#### Work to be completed
Repeat exactly the lines that run from the one containing "assert (u64 (Z.shiftl (128" to the end of the data, and leave out all others.

#### Data excerpts
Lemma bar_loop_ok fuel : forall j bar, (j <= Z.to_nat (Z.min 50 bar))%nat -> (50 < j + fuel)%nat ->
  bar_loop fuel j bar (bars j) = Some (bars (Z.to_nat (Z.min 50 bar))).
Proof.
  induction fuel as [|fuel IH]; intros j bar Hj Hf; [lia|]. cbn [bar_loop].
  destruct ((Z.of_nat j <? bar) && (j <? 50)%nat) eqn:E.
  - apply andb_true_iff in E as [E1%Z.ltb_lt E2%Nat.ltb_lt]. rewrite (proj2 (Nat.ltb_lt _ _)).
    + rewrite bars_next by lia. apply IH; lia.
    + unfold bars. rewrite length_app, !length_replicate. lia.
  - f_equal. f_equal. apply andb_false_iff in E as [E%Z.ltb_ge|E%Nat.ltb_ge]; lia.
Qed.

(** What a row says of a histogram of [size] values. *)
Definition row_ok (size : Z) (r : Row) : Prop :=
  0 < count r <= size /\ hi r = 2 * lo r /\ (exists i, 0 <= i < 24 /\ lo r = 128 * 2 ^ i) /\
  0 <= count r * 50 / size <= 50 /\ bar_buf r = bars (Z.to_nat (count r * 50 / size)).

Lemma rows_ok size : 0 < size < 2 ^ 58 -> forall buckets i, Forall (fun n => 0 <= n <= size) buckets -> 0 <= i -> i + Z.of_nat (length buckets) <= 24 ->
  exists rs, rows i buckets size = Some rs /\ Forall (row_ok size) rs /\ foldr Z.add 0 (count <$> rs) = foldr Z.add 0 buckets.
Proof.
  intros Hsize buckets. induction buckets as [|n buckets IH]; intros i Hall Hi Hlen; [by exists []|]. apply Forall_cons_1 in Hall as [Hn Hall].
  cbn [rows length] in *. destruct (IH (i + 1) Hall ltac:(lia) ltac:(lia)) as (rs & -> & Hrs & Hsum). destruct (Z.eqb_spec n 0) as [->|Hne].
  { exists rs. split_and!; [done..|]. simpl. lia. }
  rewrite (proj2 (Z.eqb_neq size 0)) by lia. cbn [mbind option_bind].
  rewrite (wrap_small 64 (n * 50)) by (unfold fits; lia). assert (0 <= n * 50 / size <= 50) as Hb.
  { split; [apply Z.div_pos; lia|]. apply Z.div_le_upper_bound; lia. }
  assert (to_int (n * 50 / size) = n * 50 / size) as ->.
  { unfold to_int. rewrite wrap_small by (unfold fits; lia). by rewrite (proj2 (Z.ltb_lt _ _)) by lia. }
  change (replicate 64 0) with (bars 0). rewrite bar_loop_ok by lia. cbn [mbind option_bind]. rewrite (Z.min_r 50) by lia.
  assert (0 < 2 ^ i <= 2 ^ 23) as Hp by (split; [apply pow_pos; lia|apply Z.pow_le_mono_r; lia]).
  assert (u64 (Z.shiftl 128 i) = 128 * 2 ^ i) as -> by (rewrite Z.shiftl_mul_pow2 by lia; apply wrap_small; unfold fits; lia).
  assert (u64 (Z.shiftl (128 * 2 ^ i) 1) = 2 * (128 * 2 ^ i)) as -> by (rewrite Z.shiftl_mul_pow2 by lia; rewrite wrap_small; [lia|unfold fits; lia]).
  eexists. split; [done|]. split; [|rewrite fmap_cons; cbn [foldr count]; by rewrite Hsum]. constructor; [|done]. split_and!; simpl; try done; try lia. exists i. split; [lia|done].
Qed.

#### Task output
  assert (u64 (Z.shiftl (128 * 2 ^ i) 1) = 2 * (128 * 2 ^ i)) as -> by (rewrite Z.shiftl_mul_pow2 by lia; rewrite wrap_small; [lia|unfold fits; lia]).
  eexists. split; [done|]. split; [|rewrite fmap_cons; cbn [foldr count]; by rewrite Hsum]. constructor; [|done]. split_and!; simpl; try done; try lia. exists i. split; [lia|done].
Qed.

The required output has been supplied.